When I speak to Quayle on the phone, she is pushing her toddler in a buggy near the South Circular road, south London.
“If you walk around here in the evenings it’s like walking through a bonfire,” she says. “A friend of mine has a [pollution] monitor in their house. They have a stove that they rarely use, so they lit it for an experiment [and] the monitor went mental, and it wasn’t even in the same room But people get defensive, like ‘how dare you say I can’t have a wood-burning stove?’”
She feels that the enforcement of existing clean air laws is sorely lacking.
“It’s kind of outrageous that it takes a small group of campaigning mums to be left to tell residents about this. We need a massive public health campaign.”
In Hackney, ap Garth and Ali have also been taking matters into their own hands. Ali runs a volunteer organization called I Like Clean Air, while ap Garth campaigns for safer streets around the schools in her area. Last summer, as a result of her work, her son’s primary school became one of five to pilot school street zones. A school street turns the roads around a school into bus-and-bicycle-only areas during drop-off and pick-up times. The idea began in Edinburgh in 2015 and has since spread to a handful of schools in London and Birmingham.
After we finish our coffee, I join ap Garth on the school run. It is not yet 3pm but already the roads are noticeably quiet. The school street being trialed here runs from 8:30am to 9:15am and 3:15pm to 4pm, with a longer restriction on the road immediately in front of the school gate from 7am to 10am and 3pm to 7pm.
“This road used to be incredibly different,” says ap Garth. “At pick-up time, traffic would be backed up all along this road and nearby roads. The traffic would be all the way down.”

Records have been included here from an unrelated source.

(** * Background workflow and config loader of the signify browser extension

    A shallow embedding of [src/screens/signin/index.tsx] (second part: the
    "Background-Compatible Workflow Loader") and the properties of
    [loadWorkflow], [loadConfig] and [generatePasscodeAndConfig].

    Conventions of the embedding.
    - A JavaScript value is a tree ([JS.value]).  Objects and arrays carry
      their own properties as a list in insertion order (the engine's
      reordering of integer-like keys is not tracked).  Numbers are integral.
    - A thrown value is either an [Error] object or an arbitrary value
      ([JS.thrown]); code that may throw returns [JS.outcome].
    - The five sub-objects of [DEFAULT_CLIENT_CONFIG] are the only objects
      that outlive a call; they live in a [store] and are reached through
      references ([Shared]), so that writes through a shallow copy reach them.
    - The host (extension API, [fetch], storage) is a [world] of answers;
      [yaml.load], [JSON.parse] and the draws of [Math.random] are
      parameters.
    - [console.*] calls only log and are left out, except that evaluating
      their arguments may throw: the read of [fetchError.message] and the
      conversion to a string that a template literal applies to it.
    - The module is an ES module, hence strict: a property write on a
      primitive throws a [TypeError]. *)

From Stdlib Require Import String Ascii List ZArith Bool Lia DecimalString.
From Stdlib Require Import QArith Qround.
Close Scope Q_scope.
Import ListNotations.
Open Scope string_scope.
Local Set Warnings "-register-all".

(** ** JavaScript values *)

Module JS.

Inductive value : Type :=
| VUndef
| VNull
| VBool (b : bool)
| VNum (n : Z)
| VStr (s : string)
| VObj (props : list (string * value))
| VArr (props : list (string * value))
| VHost (tag : string).   (* a built-in: the member [tag] of Object.prototype *)

Definition props := list (string * value).

(** Thrown values and results of code that may throw. *)
Inductive thrown : Type :=
| ErrorObj (kind msg : string)   (* an Error instance: it has a [message] *)
| Val (v : value).               (* anything else: [throw undefined], a rejected promise without reason *)

Inductive outcome (A : Type) : Type :=
| Ret (a : A)
| Throw (e : thrown).
Arguments Ret {A} a.
Arguments Throw {A} e.

Definition bind {A B} (m : outcome A) (k : A -> outcome B) : outcome B :=
  match m with
  | Ret a => k a
  | Throw e => Throw e
  end.

(** [try { m } catch (e) { h e }] *)
Definition try_catch {A} (m : outcome A) (h : thrown -> outcome A) : outcome A :=
  match m with
  | Ret a => Ret a
  | Throw e => h e
  end.

Declare Scope js_scope.
Delimit Scope js_scope with js.
Notation "x <- m ;; k" := (bind m (fun x => k))
  (at level 61, m at next level, right associativity) : js_scope.

Definition TypeError (msg : string) : thrown := ErrorObj "TypeError" msg.

(** *** Property lists *)

Section PropertyLists.
Context {A : Type}.

Fixpoint lookup (k : string) (l : list (string * A)) : option A :=
  match l with
  | [] => None
  | (k', a) :: l' => if k' =? k then Some a else lookup k l'
  end.

(** [o[k] = a] on own properties: an existing key keeps its place. *)
Fixpoint assign (k : string) (a : A) (l : list (string * A)) : list (string * A) :=
  match l with
  | [] => [(k, a)]
  | (k', a') :: l' => if k' =? k then (k', a) :: l' else (k', a') :: assign k a l'
  end.

Fixpoint remove (k : string) (l : list (string * A)) : list (string * A) :=
  match l with
  | [] => []
  | (k', a') :: l' => if k' =? k then remove k l' else (k', a') :: remove k l'
  end.

Definition has_key (k : string) (l : list (string * A)) : bool :=
  match lookup k l with Some _ => true | None => false end.

(** An object literal: properties defined left to right on an empty object. *)
Definition literal (entries : list (string * A)) : list (string * A) :=
  fold_left (fun acc kv => assign (fst kv) (snd kv) acc) entries [].
End PropertyLists.

(** *** Conversions *)

Definition truthy (v : value) : bool :=
  match v with
  | VUndef | VNull => false
  | VBool b => b
  | VNum n => negb (n =? 0)%Z
  | VStr s => negb (s =? "")
  | VObj _ | VArr _ | VHost _ => true
  end.

Definition string_of_nat (n : nat) : string := NilZero.string_of_uint (Nat.to_uint n).
Definition string_of_Z (n : Z) : string := NilZero.string_of_int (Z.to_int n).

(** A JavaScript array of the given elements. *)
Definition array (elems : list value) : value :=
  VArr (combine (map string_of_nat (seq 0 (length elems))) elems).

Fixpoint chars (s : string) : list value :=
  match s with
  | EmptyString => []
  | String c s' => VStr (String c EmptyString) :: chars s'
  end.

(** The own enumerable properties copied by a spread [...v]. *)
Definition own_enumerable (v : value) : props :=
  match v with
  | VObj ps | VArr ps => ps
  | VStr s => combine (map string_of_nat (seq 0 (String.length s))) (chars s)
  | _ => []
  end.

(** The array index a key denotes, if it is a canonical one. *)
Definition index_of_key (k : string) : option nat :=
  match NilEmpty.uint_of_string k with
  | Some u =>
      let n := Nat.of_uint u in
      if string_of_nat n =? k then Some n else None
  | None => None
  end.

(** The elements of an array are its properties under an index below
    [2^32 - 1]. *)
Definition is_array_index (k : string) : bool :=
  match index_of_key k with
  | Some i => (Z.of_nat i <? 4294967295)%Z
  | None => false
  end.

(** *** Conversion to a string *)

Definition cannot_convert : thrown :=
  TypeError "Cannot convert object to primitive value".

(** What calling a value as a method, without arguments, comes to. *)
Inductive called : Type :=
| NotCallable
| Returned (v : value)
| Raised (kind msg : string).

(** [Object.prototype[tag].call(this)] for an object or array [this]; the
    argument that is not passed is [undefined], as a key ["undefined"].
    [toLocaleString] is treated by [call_method]. *)
Definition call_member (tag : string) (this : value) : called :=
  if tag =? "toString" then
    Returned (VStr match this with
                   | VArr _ => "[object Array]"
                   | _ => "[object Object]"
                   end)
  else if tag =? "valueOf" then Returned this
  else if tag =? "constructor" then Returned (VObj [])       (* [Object()]: a new object *)
  else if (tag =? "hasOwnProperty") || (tag =? "propertyIsEnumerable") then
    Returned (VBool match this with
                    | VObj ps | VArr ps => has_key "undefined" ps
                    | _ => false
                    end)
  else if tag =? "isPrototypeOf" then Returned (VBool false)
  else if (tag =? "__lookupGetter__") || (tag =? "__lookupSetter__") then Returned VUndef
  else if (tag =? "__defineGetter__") || (tag =? "__defineSetter__") then
    Raised "TypeError" "Object.prototype.__defineGetter__: Expecting function"
  else NotCallable.                     (* [__proto__] is an object, not a function *)

(** [m.call(this)] for a property value [m].  The only functions among the
    values are the members of [Object.prototype].  [toLocaleString] calls
    [this.toString()]: installed as [toString] or [join] it calls itself
    without end ([first] attempt of the conversion); installed as [valueOf]
    it repeats a call that has failed to give a primitive. *)
Definition call_method (first : bool) (m this : value) : called :=
  match m with
  | VHost tag =>
      if tag =? "toLocaleString" then
        if first then Raised "RangeError" "Maximum call stack size exceeded"
        else Raised "TypeError" "Cannot convert object to primitive value"
      else call_member tag this
  | _ => NotCallable
  end.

Today, by contrast, feels like a bank holiday — not a typical Tuesday in March.
“It used to be car car car car ?every second a car. Now, occasionally you see a car. And have you noticed how we can talk to each other? We don’t have to shout over traffic. You see the difference it makes to everyone’s moods.”
She points to a CCTV-like camera on a pole that automatically fines any offending vehicle, using number-plate recognition: “Any car that goes past that will automatically be fined. If you drive through [the school gate restriction] it will be £65 — if you then drive through the school street, it will be another £65.”
The difference it will make to pollution levels and children’s lungs will be huge, too. Scientists now know that pollution is all about exposure — how close we are to the traffic or the smoke source. Small children and babies in buggies are literally sitting at head-height to the exhaust pipes; with smaller lungs, they also breathe it in more rapidly.
Change can be achieved if people come together and demand it. Air pollution isn’t a London-only problem, or even a big-city problem.
It’s an “anywhere with cars and smoke” problem. The answer isn’t to ban cars but it is to reduce exposure and to protect the most vulnerable.